Greenberg Traurig’s team will be led by Nancy Mitchell, a co-chair of the firm’s restructuring practice, the city said in a news release. When Hartford was soliciting proposals from firms that specialize in bankruptcy, Council President Thomas Clarke told the local newspaper that looking into seeking court protection from creditors would only be a last ditch option.

“Nancy Mitchell and the team at Greenberg Traurig have extensive experience in municipal restructuring, and they will be working with us to examine all options for putting the city of Hartford on a sustainable path,” Mayor Luke Bronin said in a statement. “As we start a new fiscal year without a state budget and with significant uncertainty, we will have the advice and counsel of an experienced and highly respected restructuring firm.”

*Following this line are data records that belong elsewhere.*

(* ===== verification/Grow.v ===== *)
(** * Growing and shrinking an address space

    [allocuvm] and [deallocuvm], with which exec and sbrk change the size of a
    process: new memory is zero, old memory is kept, and what is given back is
    free. *)

From S2P Require Import Prelude Machine Spinlock CString ProcTable Proc Lifecycle Ready Aging.
From S2P Require Import ProcLemmas Scheduler Reach Blocking Kstate Sleeplock Solo.
From S2P Require Import Devices Disk Bio Layout Log Inode Console Fs Kalloc Vm PageTable AddrSpace.

Section grow.
Context {FU : Fuel} {HW : Hw} {DK : Disk} {LK : Link} (HL : link_ok).
Context {s : kstate} {c p : nat} {u : cpu} {q : proc} (Hsolo : solo s c p u q).

(** The flags of a page of user memory. *)
Definition PTE_USER : Z := Z.lor (Z.lor PTE_W PTE_U) PTE_P.

(** Pages [i0 .. i) have been added to the address space. *)
Record grew (r0 : kres) (l0 : list Z) (d : Z) (T0 : gmap Z Z) (U0 : gmap Z (Z * Z)) (i0 i : Z) (m : mem) (f : Z) (l : list Z) (T : gmap Z Z) (U : gmap Z (Z * Z)) : Prop := {
  gr_uvm : uvm (remem r0 m f) l d T U;
  gr_old : ∀ n, ¬ i0 ≤ n < i → U !! n = U0 !! n;
  gr_new : ∀ n, i0 ≤ n < i → ∃ v, U !! n = Some (v, PTE_USER) ∧ ∀ j, 0 ≤ j < 4096 → m (V2P v + j) = 0;
  gr_same : same_but (fun v => v ∈ l0 ∨ dir_page d T0 v) (pmem r0) m;
  gr_pages : ∀ v, v ∈ l ∨ dir_page d T v → v ∈ l0 ∨ dir_page d T0 v;
  gr_count : Z.of_nat (length l) + Z.of_nat (size T) + (i - i0) = Z.of_nat (length l0) + Z.of_nat (size T0) }.

(** The page [v] of the free list, filled with zeros. *)
Lemma zero_page r d l T U v : uvm r (v :: l) d T U →
  let m1 := memset (pmem r) (V2P v) 0 PGSIZE in let f1 := load32 (pmem r) (V2P v) in
  uvm (remem r m1 f1) l d T U ∧ same_but (eq v) (pmem r) m1 ∧ page_ok v ∧ v ∉ l ∧ ¬ space_page d T U v ∧ ∀ j, 0 ≤ j < 4096 → m1 (V2P v + j) = 0.
Proof.
  intros H m1 f1. destruct (kmem_pop _ _ _ (vm_free _ _ _ _ (u_vm _ _ _ _ _ H))) as (_ & Hv & Hn & Hk). pose proof (same_but_memset v 0 (pmem r)) as S.
  assert (¬ space_page d T U v) as Hs by (intros Hs; apply (space_page_ok _ _ _ _ _ _ H) in Hs as [_ Hs]; apply Hs; by left).
  split; [|split; [done|split; [done|split; [done|split; [done|]]]]].
  - eapply uvm_frame; [exact H| |intros w Hw; apply (space_page_ok _ _ _ _ _ _ H) in Hw as [_ Hw]; by apply not_elem_of_cons in Hw as [_ ?]|exact S|by intros w <-].
    change (remem r m1 f1) with ((r <| freelist := f1 |>) <| pmem := m1 |>). eapply kmem_ok_same; [exact Hk|exact S|by intros w <-].
  - intros j Hj. unfold m1. rewrite memset_page; [done|]. unfold in_page, PGSIZE. lia.
Qed.

Lemma grew_next r0 l0 d T0 U0 i0 i m f v l1 T U m2 f2 l2 T2 new : grew r0 l0 d T0 U0 i0 i m f (v :: l1) T U → 0 ≤ i0 ≤ i → i < UPAGES → U !! i = None →
  let m1 := memset m (V2P v) 0 PGSIZE in vm (remem r0 m2 f2) l2 d T2 → more_tables l1 T l2 T2 new → same_but (dir_page d T2) m1 m2 →
  mapped_pages i 1 (V2P v) (Z.lor PTE_W PTE_U) (pte m1 T) (pte m2 T2) → grew r0 l0 d T0 U0 i0 (i + 1) m2 f2 l2 T2 (<[i := (v, PTE_USER)]> U).
Proof.
  intros [G1 G2 G3 G4 G5 G6] Hi Hir Hu m1 V2 M S2 P2. destruct (zero_page _ _ _ _ _ _ G1) as (H1 & S1 & Hv & Hn & Hs & Hz). change (pmem (remem r0 m f)) with m in *. fold m1 in H1, S1, Hz.
  assert (∀ n, 0 ≤ n → pte m2 T2 n = if decide (n = i) then V2P v + PTE_USER else pte m1 T n) as Hp.
  { intros n Hn'. rewrite P2 by done. destruct (decide (n = i)) as [->|]; [rewrite decide_True by lia; unfold PTE_USER; lia|by rewrite decide_False by lia]. }
  assert (uvm (remem r0 m2 f2) l2 d T2 (<[i := (v, PTE_USER)]> U)) as H2.
  { eapply uvm_insert; [exact H1|exact V2|exact M|lia|done|done|done|done|done|done|]. intros n Hn'. apply Hp. lia. }
  assert (∀ w, dir_page d T2 w → page_ok w) as Hdok by (intros w Hw; by apply (dir_page_ok _ _ _ _ _ V2) in Hw as [? _]).
  assert (∀ w, w ∈ l2 ∨ dir_page d T2 w → w ∈ l0 ∨ dir_page d T0 w) as Hpg.
  { intros w Hw. apply G5. rewrite elem_of_cons, (mt_taken _ _ _ _ _ M), elem_of_app. destruct Hw as [?|[->|(k & Hk)]]; [auto|right; by left|]. destruct (mt_new _ _ _ _ _ M _ _ Hk); [right; right; by exists k|auto]. }
  split; [done| | | |done|].
  - intros n Hn'. rewrite lookup_insert_ne by lia. apply G2. lia.
  - intros n Hn'. destruct (decide (n = i)) as [->|Hne].
    + exists v. split; [apply lookup_insert_eq|]. intros j Hj. destruct (u_some _ _ _ _ _ H2 i v PTE_USER (lookup_insert_eq _ _ _)) as (_ & _ & _ & Hvd & _). rewrite <- (Hz j Hj).
      eapply same_but_at; [exact S2|done|done|done|]. unfold in_page, PGSIZE. lia.
    + destruct (G3 n ltac:(lia)) as (w & E1 & E2). exists w. split; [by rewrite lookup_insert_ne|]. intros j Hj. rewrite <- (E2 j Hj). assert ((<[i := (v, PTE_USER)]> U) !! n = Some (w, PTE_USER)) as E3 by (by rewrite lookup_insert_ne).
      destruct (u_some _ _ _ _ _ H2 _ _ _ E3) as (_ & Hw & _ & Hwd & _). assert (in_page w (V2P w + j)) by (unfold in_page, PGSIZE; lia). rewrite (same_but_at _ _ _ w _ S2) by done.
      apply (same_but_at _ _ _ w _ S1); [by intros ? <-|done| |done]. intros <-. apply Hs. right. by eauto.
  - eapply same_but_trans; [exact G4|]. eapply same_but_trans; (eapply same_but_mono; [eassumption|]); [intros w <-; apply G5; left; by left|]. intros w Hw. apply Hpg. by right.
  - rewrite (mt_size _ _ _ _ _ M). rewrite (mt_taken _ _ _ _ _ M) in G6. cbn [length] in G6. rewrite length_app in G6. lia.
Qed.

Lemma alloc_loop r0 l0 d T0 U0 i0 k i oldsz newsz m f l T U : let np := (newsz + 4095) / 4096 in
  grew r0 l0 d T0 U0 i0 i m f l T U → 0 ≤ i0 ≤ i → i ≤ np → np - i ≤ Z.of_nat k → newsz < KERNBASE → (∀ n, i ≤ n < np → U !! n = None) →
  np - i0 + 1024 < Z.of_nat (length l0) →
  ∃ m' f' l' T' U', allocuvm_loop k d (4096 * i) oldsz newsz (with_res s (remem r0 m f)) = Ret newsz (with_res s (remem r0 m' f')) ∧ grew r0 l0 d T0 U0 i0 np m' f' l' T' U'.
Proof.
  intros np. revert i m f l T U. induction k as [|k IH]; intros i m f l T U HG Hi Hnp Hk Hsz Hnone Hlen.
  all: pose proof (Z.div_mod (newsz + 4095) 4096 ltac:(lia)) as Hdm; pose proof (Z.mod_pos_bound (newsz + 4095) 4096 ltac:(lia)); fold np in Hdm; cbn [allocuvm_loop].
  all: destruct (Z.ltb_spec (4096 * i) newsz) as [Hlt|Hge]; [|exists m, f, l, T, U; split; [done|]; by replace np with i by lia]. 1: lia.
  pose proof (gr_uvm _ _ _ _ _ _ _ _ _ _ _ _ HG) as H0. pose proof (u_vm _ _ _ _ _ H0) as V0. pose proof (gr_count _ _ _ _ _ _ _ _ _ _ _ _ HG) as Hc. pose proof (tables_bound _ _ _ _ V0) as Hb0.
  assert (i < UPAGES) as Hu by (unfold UPAGES, KERNBASE in *; lia).
  destruct l as [|v l1]; [cbn [length] in Hc; lia|]. rewrite (bind_ret _ _ _ _ _ (kalloc_cons Hsolo _ v l1 (vm_free _ _ _ _ V0))).
  destruct (zero_page _ _ _ _ _ _ H0) as (H1 & S1 & Hv & Hn & Hs & Hz). change (pmem (remem r0 m f)) with m in *. set (m1 := memset m (V2P v) 0 PGSIZE) in *. set (f1 := load32 m (V2P v)) in *.
  change (remem (remem r0 m f) m1 f1) with (remem r0 m1 f1) in *. pose proof (page_pos v Hv). rewrite (proj2 (Z.eqb_neq v 0)) by lia. rewrite (bind_ret _ _ _ tt (with_res s (remem r0 m1 f1))) by done.
  assert (4096 * i / 4096 = i) as En by (rewrite Z.mul_comm, Z.div_mul; lia). assert ((4096 * i + PGSIZE - 1) / 4096 = i) as En2 by (unfold PGSIZE; replace (4096 * i + 4096 - 1) with (i * 4096 + 4095) by lia; rewrite Z.div_add_l by lia; change (4095 / 4096) with 0; lia).
  destruct (page_phys v Hv) as (Hal & Hvr & _). unfold PHYSTOP in Hvr.
  destruct (mappages_spec Hsolo (4096 * i) PGSIZE (V2P v) (Z.lor PTE_W PTE_U) (remem r0 m1 f1) l1 d T) as (x & m2 & f2 & l2 & T2 & new & j & E & V2 & M & S2 & O & P2);
    [apply (u_vm _ _ _ _ _ H1)|lia|done|unfold UPAGES, PGSIZE in *; lia|done|lia|rewrite En2, En; lia|done| |].
  - rewrite En2, En. intros n Hn'. replace n with i by lia. apply (u_none _ _ _ _ _ H1); [lia|]. apply Hnone. lia.
  - rewrite (bind_ret _ _ _ _ _ E). clear E. change (remem (remem r0 m1 f1) m2 f2) with (remem r0 m2 f2) in *. change (pmem (remem r0 m1 f1)) with m1 in *. rewrite En2, En in O. rewrite En in P2. destruct O as [[-> Hj]|(-> & Hj & ->)].
    + cbn [Z.ltb Z.compare]. replace j with 1 in P2 by lia. unfold PGSIZE. replace (4096 * i + 4096) with (4096 * (i + 1)) by lia.
      eapply IH; [|lia|lia|lia|done| |done]. { apply (grew_next r0 l0 d T0 U0 i0 i m f v l1 T U m2 f2 l2 T2 new HG); [lia|done|apply Hnone; lia|done|done|done|done]. }
      intros n Hn'. rewrite lookup_insert_ne by lia. apply Hnone. lia.
    + exfalso. pose proof (tables_bound _ _ _ _ V2) as Hb2. rewrite (mt_size _ _ _ _ _ M) in Hb2. rewrite (mt_taken _ _ _ _ _ M), app_nil_r in Hc. cbn [length] in Hc. lia.
Qed.

(** A page whose frame is not written keeps its translation and its contents. *)
Lemma kept r d T U l m f l' T' U' P n : uvm r l d T U → uvm (remem r m f) l' d T' U' → same_but P (pmem r) m → (∀ v, P v → page_ok v) →
  0 ≤ n < KERNBASE → U' !! (n / 4096) = U !! (n / 4096) → (∀ v g, U !! (n / 4096) = Some (v, g) → ¬ P v) →
  translate m d n = translate (pmem r) d n ∧ ubyte m d n = ubyte (pmem r) d n.
Proof.
  intros H H' S HP Hn Hu Hv. pose proof (user_translate _ _ _ _ _ n H' Hn) as E1. change (pmem (remem r m f)) with m in E1. pose proof (user_translate _ _ _ _ _ n H Hn) as E2. rewrite Hu in E1.
  split; [by rewrite E1, E2|]. unfold ubyte. rewrite E1, E2. destruct (U !! (n / 4096)) as [[v g]|] eqn:Eu; [|done]. cbn. f_equal. destruct (u_some _ _ _ _ _ H _ _ _ Eu) as (_ & Hok & _).
  eapply same_but_at; [exact S|done|done|by eapply Hv|]. pose proof (Z.mod_pos_bound n 4096 ltac:(lia)). unfold in_page, PGSIZE. lia.
Qed.
Lemma free_or_dir_ok r l d T U v : uvm r l d T U → v ∈ l ∨ dir_page d T v → page_ok v.
Proof.
  intros H [Hw|Hw]; [|by apply (dir_page_ok _ _ _ _ _ (u_vm _ _ _ _ _ H)) in Hw as [? _]]. by eapply Forall_forall in Hw; [|apply (kmem_pages _ _ (vm_free _ _ _ _ (u_vm _ _ _ _ _ H)))].
Qed.


(** [deallocuvm] makes an address space smaller: the pages beyond the new
    size are no longer mapped and their frames, each once, are free; every
    other address has the translation and the contents it had.  A size that is
    not smaller changes nothing. *)
Theorem deallocuvm_correct r l d T U oldsz newsz : let i := (newsz + 4095) / 4096 in let np := (oldsz + 4095) / 4096 in
  uvm r l d T U → 0 ≤ newsz → oldsz ≤ KERNBASE →
  (oldsz ≤ newsz → deallocuvm d oldsz newsz (with_res s r) = Ret oldsz (with_res s r)) ∧
  (newsz < oldsz → ∃ m f l' U', deallocuvm d oldsz newsz (with_res s r) = Ret newsz (with_res s (remem r m f)) ∧ uvm (remem r m f) l' d T U' ∧
    (∀ va, i ≤ va / 4096 < np → translate m d va = None) ∧
    (∀ va, 0 ≤ va < KERNBASE → ¬ i ≤ va / 4096 < np → translate m d va = translate (pmem r) d va ∧ ubyte m d va = ubyte (pmem r) d va) ∧
    NoDup l' ∧ ∀ v, v ∈ l' ↔ v ∈ l ∨ ∃ va e, i ≤ va / 4096 < np ∧ translate (pmem r) d va = Some (V2P v, e) ∧ page_ok v).
Proof.
  intros i np H Hn Ho. split; [intros Hle; unfold deallocuvm; by rewrite (proj2 (Z.leb_le _ _) Hle)|]. intros Hlt.
  destruct (deallocuvm_spec HL Hsolo oldsz newsz r l d T U H) as (m & f & l' & U' & E & H' & [Um Uf] & S); [lia|done|]. fold i np in Um, Uf, S. exists m, f, l', U'.
  assert (∀ va, i ≤ va / 4096 < np → 0 ≤ va < KERNBASE) as Hr.
  { intros va Hva. pose proof (Z.div_mod va 4096 ltac:(lia)). pose proof (Z.mod_pos_bound va 4096 ltac:(lia)). assert (0 ≤ i) by (apply Z.div_pos; lia). unfold KERNBASE in *. assert (np < 524289) by (apply Z.div_lt_upper_bound; lia). lia. }
  split; [done|]. split; [done|]. split; [|split; [|split]].
  - intros va Hva. pose proof (user_translate _ _ _ _ _ va H' (Hr va Hva)) as Et. change (pmem (remem r m f)) with m in Et. by rewrite Um, decide_True in Et.
  - intros va Hva Hout. eapply kept; [exact H|exact H'|exact S| |done|by rewrite Um, decide_False|].
    + intros v [Hv|(n & g & _ & Hv)]; [by apply (dir_page_ok _ _ _ _ _ (u_vm _ _ _ _ _ H)) in Hv as [? _]|]. by destruct (u_some _ _ _ _ _ H _ _ _ Hv) as (_ & ? & _).
    + intros v g Hv [Hd|(n & g' & Hin & Hv')]; [by destruct (u_some _ _ _ _ _ H _ _ _ Hv) as (_ & _ & _ & ? & _)|]. apply Hout. by rewrite (u_inj _ _ _ _ _ H _ _ _ _ _ Hv Hv').
  - apply (kmem_nodup _ _ (vm_free _ _ _ _ (u_vm _ _ _ _ _ H'))).
  - intros v. rewrite Uf. split; (intros [?|Hx]; [by left|right]).
    + destruct Hx as (n & g & Hin & Hv). assert (4096 * n / 4096 = n) as En by (rewrite Z.mul_comm, Z.div_mul; lia). exists (4096 * n), g. rewrite En. split; [done|].
      rewrite (user_translate _ _ _ _ _ (4096 * n) H) by (apply Hr; by rewrite En). rewrite En, Hv. rewrite (Z.mul_comm 4096 n), Z.mod_mul, Z.add_0_r by lia. split; [done|]. by destruct (u_some _ _ _ _ _ H _ _ _ Hv) as (_ & ? & _).
    + destruct Hx as (va & e & Hin & Ht & Hv). rewrite (user_translate _ _ _ _ _ va H (Hr va Hin)) in Ht. destruct (U !! (va / 4096)) as [[w g]|] eqn:Eu; [|done]. injection Ht as Hw He. exists (va / 4096), g. split; [done|].
      rewrite Eu. do 2 f_equal. destruct (u_some _ _ _ _ _ H _ _ _ Eu) as (_ & Hwok & _). destruct (page_phys v Hv) as (Z1 & _ & P1). destruct (page_phys w Hwok) as (Z2 & _ & P2). pose proof (Z.mod_pos_bound va 4096 ltac:(lia)).
      apply Z.mod_divide in Z1 as [a1 A1]; [|lia]. apply Z.mod_divide in Z2 as [a2 A2]; [|lia]. rewrite <- P1, <- P2. f_equal. lia.
Qed.
End grow.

Hartford’s tax base of about $4.1 billion is about two-thirds that of neighbor West Hartford, which has far fewer residents, because half of property — state buildings, hospitals, universities, non-profit agencies — is tax-exempt. The city has $672 million in debt, including $228 million uninsured bonds, according to data compiled by Bloomberg. It also guarantees about $70 million in debt for a minor-league baseball stadium downtown and Aetna, Hartford’s fourth-largest property-taxpayer, is moving 250 jobs to New York City. It will still have thousands working in Hartford.

In 2016, Bronin, a Democrat, took over a city that’d been delaying its fiscal reckoning by pushing debt payments into the future, draining reserves and resorting to one-time measures, such as selling a parking garage, while its debt swelled by 52 percent from 2011 to 2015, according to Moody’s Investor Service figures.

Since taking office in 2016, he’s cut 100 jobs and renegotiated leases and energy contracts. Bronin’s been less successful in getting concessions from unions: The city’s fiscal 2017 budget assumed $16.5 million of concessions, the bulk of which haven’t materialized. Hartford managed to strike a deal with its firefighters that saves about $4 million a year through 2020 by freezing pay increases, increasing pension contributions, lowering salaries for new hires and requiring employees to pay more for health care.

Bronin is lobbying the state to fully fund a program that compensates local governments for revenue lost to tax-exempt properties, which alone would provide enough money to close next year’s deficit, and has joined with cities pushing to raise Connecticut’s 6.35 percent sales tax to 6.99 percent to provide more aid. He also persuaded Hartford Financial Services Group Inc., Travelers Cos. and Aetna to pledge $50 million to the city over five years as part of a “comprehensive and sustainable solution for Hartford.”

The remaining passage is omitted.